The Honda ZR-V (also known as Honda HR-V in North America and China) is an automobile produced by Honda. It is a compact crossover SUV (C-segment) positioned between the global market HR-V/Vezel/XR-V and the CR-V. The vehicle shares its platform with the eleventh-generation Civic.

The development of the ZR-V was led by model development manager Shuichi Ono.
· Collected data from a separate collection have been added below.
(* ===== verification/LegacyTx.v ===== *)
(** app/legacy_ethtx.go: the old transaction messages, their decoders, the
    conversion to Ethereum transactions and the wrapping decoder.  go-ethereum's
    transaction type, its signers and the SDK's transaction builder are
    parameters. *)

From stdpp Require Import base list strings.
From Stdlib Require Import ZArith Lia.
From Stdlib.Init Require Import Byte.
From S2P Require Import Prelude Sdk LockPb LockStore LegacyProto.

Local Open Scope Z_scope.

(** * Messages *)

(** [codectypes.Any]. *)
Record AnyMsg := MkAny { TypeUrl : string; AnyValue : bytes }.

(** [Size] is kept as the bits of the double. *)
Record legacyMsgEthereumTx := MkLegacyMsg {
  lm_Data : option AnyMsg;
  lm_Size : Z;
  lm_Hash : string;
  lm_From : string;
}.

Record legacyLegacyTx := MkLegacyLegacyTx {
  llt_Nonce : Z;
  llt_GasPrice : option Z;
  llt_GasLimit : Z;
  llt_To : string;
  llt_Amount : option Z;
  llt_Data : bytes;
  llt_V : bytes;
  llt_R : bytes;
  llt_S : bytes;
}.

Record legacyAccessTuple := MkLegacyAccessTuple {
  lat_Address : string;
  lat_StorageKeys : list string;
}.

Record legacyAccessListTx := MkLegacyAccessListTx {
  lal_ChainID : option Z;
  lal_Nonce : Z;
  lal_GasPrice : option Z;
  lal_GasLimit : Z;
  lal_To : string;
  lal_Amount : option Z;
  lal_Data : bytes;
  lal_Accesses : list legacyAccessTuple;
  lal_V : bytes;
  lal_R : bytes;
  lal_S : bytes;
}.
It was first unveiled in the United States on April 4, 2022 as the third-generation HR-V differentiated from the global model, in order to "meet the distinct needs of U.S. customers". Sales started in that market on June 7, 2022 for the 2023 model year. Later launches such as in China and Europe utilized the "ZR-V" nameplate as it is sold alongside the global HR-V in these markets. Chinese models are produced by both Guangqi Honda as the ZR-V and Dongfeng Honda as the HR-V respectively. European models will use full hybrid powertrain as standard.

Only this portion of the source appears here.